-- Opening Marker --

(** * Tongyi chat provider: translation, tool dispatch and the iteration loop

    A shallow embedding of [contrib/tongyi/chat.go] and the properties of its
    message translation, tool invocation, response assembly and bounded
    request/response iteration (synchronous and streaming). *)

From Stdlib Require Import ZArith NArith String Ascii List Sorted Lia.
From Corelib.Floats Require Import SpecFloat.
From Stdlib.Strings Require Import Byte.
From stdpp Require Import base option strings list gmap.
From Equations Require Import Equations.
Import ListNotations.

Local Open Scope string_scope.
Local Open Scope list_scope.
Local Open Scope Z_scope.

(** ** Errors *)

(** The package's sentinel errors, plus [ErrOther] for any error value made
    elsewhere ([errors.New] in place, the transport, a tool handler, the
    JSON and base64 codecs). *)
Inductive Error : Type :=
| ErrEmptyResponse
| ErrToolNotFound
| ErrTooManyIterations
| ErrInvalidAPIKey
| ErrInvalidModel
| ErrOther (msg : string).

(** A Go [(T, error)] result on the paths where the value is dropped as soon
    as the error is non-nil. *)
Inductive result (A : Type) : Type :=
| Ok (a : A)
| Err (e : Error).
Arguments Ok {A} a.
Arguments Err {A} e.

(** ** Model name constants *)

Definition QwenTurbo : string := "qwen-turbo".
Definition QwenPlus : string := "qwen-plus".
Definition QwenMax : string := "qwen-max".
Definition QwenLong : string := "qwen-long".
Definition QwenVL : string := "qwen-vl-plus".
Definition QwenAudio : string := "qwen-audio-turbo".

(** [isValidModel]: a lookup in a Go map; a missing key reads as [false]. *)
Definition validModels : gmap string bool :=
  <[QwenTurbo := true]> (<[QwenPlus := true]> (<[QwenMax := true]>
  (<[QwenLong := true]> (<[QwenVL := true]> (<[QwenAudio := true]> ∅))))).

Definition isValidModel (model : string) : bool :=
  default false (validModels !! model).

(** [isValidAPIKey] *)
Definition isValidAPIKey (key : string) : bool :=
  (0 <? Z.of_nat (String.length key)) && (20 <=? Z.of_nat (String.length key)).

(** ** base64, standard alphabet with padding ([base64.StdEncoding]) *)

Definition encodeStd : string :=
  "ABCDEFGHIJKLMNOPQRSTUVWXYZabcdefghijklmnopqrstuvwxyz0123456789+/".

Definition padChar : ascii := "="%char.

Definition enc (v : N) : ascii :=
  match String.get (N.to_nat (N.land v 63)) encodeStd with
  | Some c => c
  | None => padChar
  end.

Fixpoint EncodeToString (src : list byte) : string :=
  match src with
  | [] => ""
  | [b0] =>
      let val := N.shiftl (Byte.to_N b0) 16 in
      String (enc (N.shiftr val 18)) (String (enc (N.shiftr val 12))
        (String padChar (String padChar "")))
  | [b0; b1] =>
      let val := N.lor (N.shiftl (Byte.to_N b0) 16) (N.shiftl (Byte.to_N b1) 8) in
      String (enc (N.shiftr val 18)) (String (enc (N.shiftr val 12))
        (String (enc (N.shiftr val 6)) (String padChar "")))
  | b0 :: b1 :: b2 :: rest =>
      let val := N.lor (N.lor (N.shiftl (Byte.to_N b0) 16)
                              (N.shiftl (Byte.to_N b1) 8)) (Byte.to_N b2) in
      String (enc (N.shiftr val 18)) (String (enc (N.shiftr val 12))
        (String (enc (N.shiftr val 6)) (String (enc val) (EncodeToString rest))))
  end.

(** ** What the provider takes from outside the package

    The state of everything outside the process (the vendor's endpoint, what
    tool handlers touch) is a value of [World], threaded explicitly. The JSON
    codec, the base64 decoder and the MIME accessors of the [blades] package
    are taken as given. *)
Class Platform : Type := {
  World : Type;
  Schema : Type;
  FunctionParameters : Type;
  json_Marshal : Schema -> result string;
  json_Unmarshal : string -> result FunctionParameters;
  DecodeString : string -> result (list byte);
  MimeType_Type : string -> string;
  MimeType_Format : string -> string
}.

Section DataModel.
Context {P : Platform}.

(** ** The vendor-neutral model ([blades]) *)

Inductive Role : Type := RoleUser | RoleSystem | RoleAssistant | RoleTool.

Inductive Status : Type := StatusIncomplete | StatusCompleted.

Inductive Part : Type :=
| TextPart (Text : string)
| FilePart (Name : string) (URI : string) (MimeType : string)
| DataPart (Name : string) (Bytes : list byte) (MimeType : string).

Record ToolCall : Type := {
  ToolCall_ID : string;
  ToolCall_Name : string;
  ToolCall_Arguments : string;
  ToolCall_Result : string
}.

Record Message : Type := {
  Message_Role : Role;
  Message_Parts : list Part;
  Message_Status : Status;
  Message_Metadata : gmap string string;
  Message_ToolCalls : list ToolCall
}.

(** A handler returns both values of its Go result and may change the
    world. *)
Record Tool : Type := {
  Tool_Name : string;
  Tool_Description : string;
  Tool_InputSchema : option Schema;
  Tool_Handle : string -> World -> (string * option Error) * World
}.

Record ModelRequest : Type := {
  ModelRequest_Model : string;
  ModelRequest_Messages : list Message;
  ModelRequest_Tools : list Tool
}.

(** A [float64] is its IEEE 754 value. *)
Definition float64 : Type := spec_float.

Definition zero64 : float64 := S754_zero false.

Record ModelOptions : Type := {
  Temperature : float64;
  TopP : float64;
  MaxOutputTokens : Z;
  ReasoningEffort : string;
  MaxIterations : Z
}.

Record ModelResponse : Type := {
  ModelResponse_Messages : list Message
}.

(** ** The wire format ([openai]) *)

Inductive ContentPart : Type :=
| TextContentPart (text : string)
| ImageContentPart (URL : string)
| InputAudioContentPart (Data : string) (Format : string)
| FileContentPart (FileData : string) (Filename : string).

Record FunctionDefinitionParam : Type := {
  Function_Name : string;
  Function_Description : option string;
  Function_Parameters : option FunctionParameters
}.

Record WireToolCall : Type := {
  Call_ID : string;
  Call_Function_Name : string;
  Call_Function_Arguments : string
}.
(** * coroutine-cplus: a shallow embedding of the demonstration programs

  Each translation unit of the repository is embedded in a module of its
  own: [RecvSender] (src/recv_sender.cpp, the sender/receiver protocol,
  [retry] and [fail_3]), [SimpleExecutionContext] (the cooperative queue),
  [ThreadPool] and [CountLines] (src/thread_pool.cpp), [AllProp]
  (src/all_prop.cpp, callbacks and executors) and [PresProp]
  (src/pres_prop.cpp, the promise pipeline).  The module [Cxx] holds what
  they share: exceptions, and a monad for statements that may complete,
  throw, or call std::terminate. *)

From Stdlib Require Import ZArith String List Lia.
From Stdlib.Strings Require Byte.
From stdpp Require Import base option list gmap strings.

-- Closing Marker --

*Activity*:
The answer consists of the whole listing, restated exactly.

*Answer space*:
(** * Tongyi chat provider: translation, tool dispatch and the iteration loop

    A shallow embedding of [contrib/tongyi/chat.go] and the properties of its
    message translation, tool invocation, response assembly and bounded
    request/response iteration (synchronous and streaming). *)

From Stdlib Require Import ZArith NArith String Ascii List Sorted Lia.
From Corelib.Floats Require Import SpecFloat.
From Stdlib.Strings Require Import Byte.
From stdpp Require Import base option strings list gmap.
From Equations Require Import Equations.
Import ListNotations.

Local Open Scope string_scope.
Local Open Scope list_scope.
Local Open Scope Z_scope.

(** ** Errors *)

(** The package's sentinel errors, plus [ErrOther] for any error value made
    elsewhere ([errors.New] in place, the transport, a tool handler, the
    JSON and base64 codecs). *)
Inductive Error : Type :=
| ErrEmptyResponse
| ErrToolNotFound
| ErrTooManyIterations
| ErrInvalidAPIKey
| ErrInvalidModel
| ErrOther (msg : string).

(** A Go [(T, error)] result on the paths where the value is dropped as soon
    as the error is non-nil. *)
Inductive result (A : Type) : Type :=
| Ok (a : A)
| Err (e : Error).
Arguments Ok {A} a.
Arguments Err {A} e.

(** ** Model name constants *)

Definition QwenTurbo : string := "qwen-turbo".
Definition QwenPlus : string := "qwen-plus".
Definition QwenMax : string := "qwen-max".
Definition QwenLong : string := "qwen-long".
Definition QwenVL : string := "qwen-vl-plus".
Definition QwenAudio : string := "qwen-audio-turbo".

(** [isValidModel]: a lookup in a Go map; a missing key reads as [false]. *)
Definition validModels : gmap string bool :=
  <[QwenTurbo := true]> (<[QwenPlus := true]> (<[QwenMax := true]>
  (<[QwenLong := true]> (<[QwenVL := true]> (<[QwenAudio := true]> ∅))))).

Definition isValidModel (model : string) : bool :=
  default false (validModels !! model).

(** [isValidAPIKey] *)
Definition isValidAPIKey (key : string) : bool :=
  (0 <? Z.of_nat (String.length key)) && (20 <=? Z.of_nat (String.length key)).

(** ** base64, standard alphabet with padding ([base64.StdEncoding]) *)

Definition encodeStd : string :=
  "ABCDEFGHIJKLMNOPQRSTUVWXYZabcdefghijklmnopqrstuvwxyz0123456789+/".

Definition padChar : ascii := "="%char.

Definition enc (v : N) : ascii :=
  match String.get (N.to_nat (N.land v 63)) encodeStd with
  | Some c => c
  | None => padChar
  end.

Fixpoint EncodeToString (src : list byte) : string :=
  match src with
  | [] => ""
  | [b0] =>
      let val := N.shiftl (Byte.to_N b0) 16 in
      String (enc (N.shiftr val 18)) (String (enc (N.shiftr val 12))
        (String padChar (String padChar "")))
  | [b0; b1] =>
      let val := N.lor (N.shiftl (Byte.to_N b0) 16) (N.shiftl (Byte.to_N b1) 8) in
      String (enc (N.shiftr val 18)) (String (enc (N.shiftr val 12))
        (String (enc (N.shiftr val 6)) (String padChar "")))
  | b0 :: b1 :: b2 :: rest =>
      let val := N.lor (N.lor (N.shiftl (Byte.to_N b0) 16)
                              (N.shiftl (Byte.to_N b1) 8)) (Byte.to_N b2) in
      String (enc (N.shiftr val 18)) (String (enc (N.shiftr val 12))
        (String (enc (N.shiftr val 6)) (String (enc val) (EncodeToString rest))))
  end.

(** ** What the provider takes from outside the package

    The state of everything outside the process (the vendor's endpoint, what
    tool handlers touch) is a value of [World], threaded explicitly. The JSON
    codec, the base64 decoder and the MIME accessors of the [blades] package
    are taken as given. *)
Class Platform : Type := {
  World : Type;
  Schema : Type;
  FunctionParameters : Type;
  json_Marshal : Schema -> result string;
  json_Unmarshal : string -> result FunctionParameters;
  DecodeString : string -> result (list byte);
  MimeType_Type : string -> string;
  MimeType_Format : string -> string
}.

Section DataModel.
Context {P : Platform}.

(** ** The vendor-neutral model ([blades]) *)

Inductive Role : Type := RoleUser | RoleSystem | RoleAssistant | RoleTool.

Inductive Status : Type := StatusIncomplete | StatusCompleted.

Inductive Part : Type :=
| TextPart (Text : string)
| FilePart (Name : string) (URI : string) (MimeType : string)
| DataPart (Name : string) (Bytes : list byte) (MimeType : string).

Record ToolCall : Type := {
  ToolCall_ID : string;
  ToolCall_Name : string;
  ToolCall_Arguments : string;
  ToolCall_Result : string
}.

Record Message : Type := {
  Message_Role : Role;
  Message_Parts : list Part;
  Message_Status : Status;
  Message_Metadata : gmap string string;
  Message_ToolCalls : list ToolCall
}.

(** A handler returns both values of its Go result and may change the
    world. *)
Record Tool : Type := {
  Tool_Name : string;
  Tool_Description : string;
  Tool_InputSchema : option Schema;
  Tool_Handle : string -> World -> (string * option Error) * World
}.

Record ModelRequest : Type := {
  ModelRequest_Model : string;
  ModelRequest_Messages : list Message;
  ModelRequest_Tools : list Tool
}.

(** A [float64] is its IEEE 754 value. *)
Definition float64 : Type := spec_float.

Definition zero64 : float64 := S754_zero false.

Record ModelOptions : Type := {
  Temperature : float64;
  TopP : float64;
  MaxOutputTokens : Z;
  ReasoningEffort : string;
  MaxIterations : Z
}.

Record ModelResponse : Type := {
  ModelResponse_Messages : list Message
}.

(** ** The wire format ([openai]) *)

Inductive ContentPart : Type :=
| TextContentPart (text : string)
| ImageContentPart (URL : string)
| InputAudioContentPart (Data : string) (Format : string)
| FileContentPart (FileData : string) (Filename : string).

Record FunctionDefinitionParam : Type := {
  Function_Name : string;
  Function_Description : option string;
  Function_Parameters : option FunctionParameters
}.

Record WireToolCall : Type := {
  Call_ID : string;
  Call_Function_Name : string;
  Call_Function_Arguments : string
}.
(** * coroutine-cplus: a shallow embedding of the demonstration programs

  Each translation unit of the repository is embedded in a module of its
  own: [RecvSender] (src/recv_sender.cpp, the sender/receiver protocol,
  [retry] and [fail_3]), [SimpleExecutionContext] (the cooperative queue),
  [ThreadPool] and [CountLines] (src/thread_pool.cpp), [AllProp]
  (src/all_prop.cpp, callbacks and executors) and [PresProp]
  (src/pres_prop.cpp, the promise pipeline).  The module [Cxx] holds what
  they share: exceptions, and a monad for statements that may complete,
  throw, or call std::terminate. *)

From Stdlib Require Import ZArith String List Lia.
From Stdlib.Strings Require Byte.
From stdpp Require Import base option list gmap strings.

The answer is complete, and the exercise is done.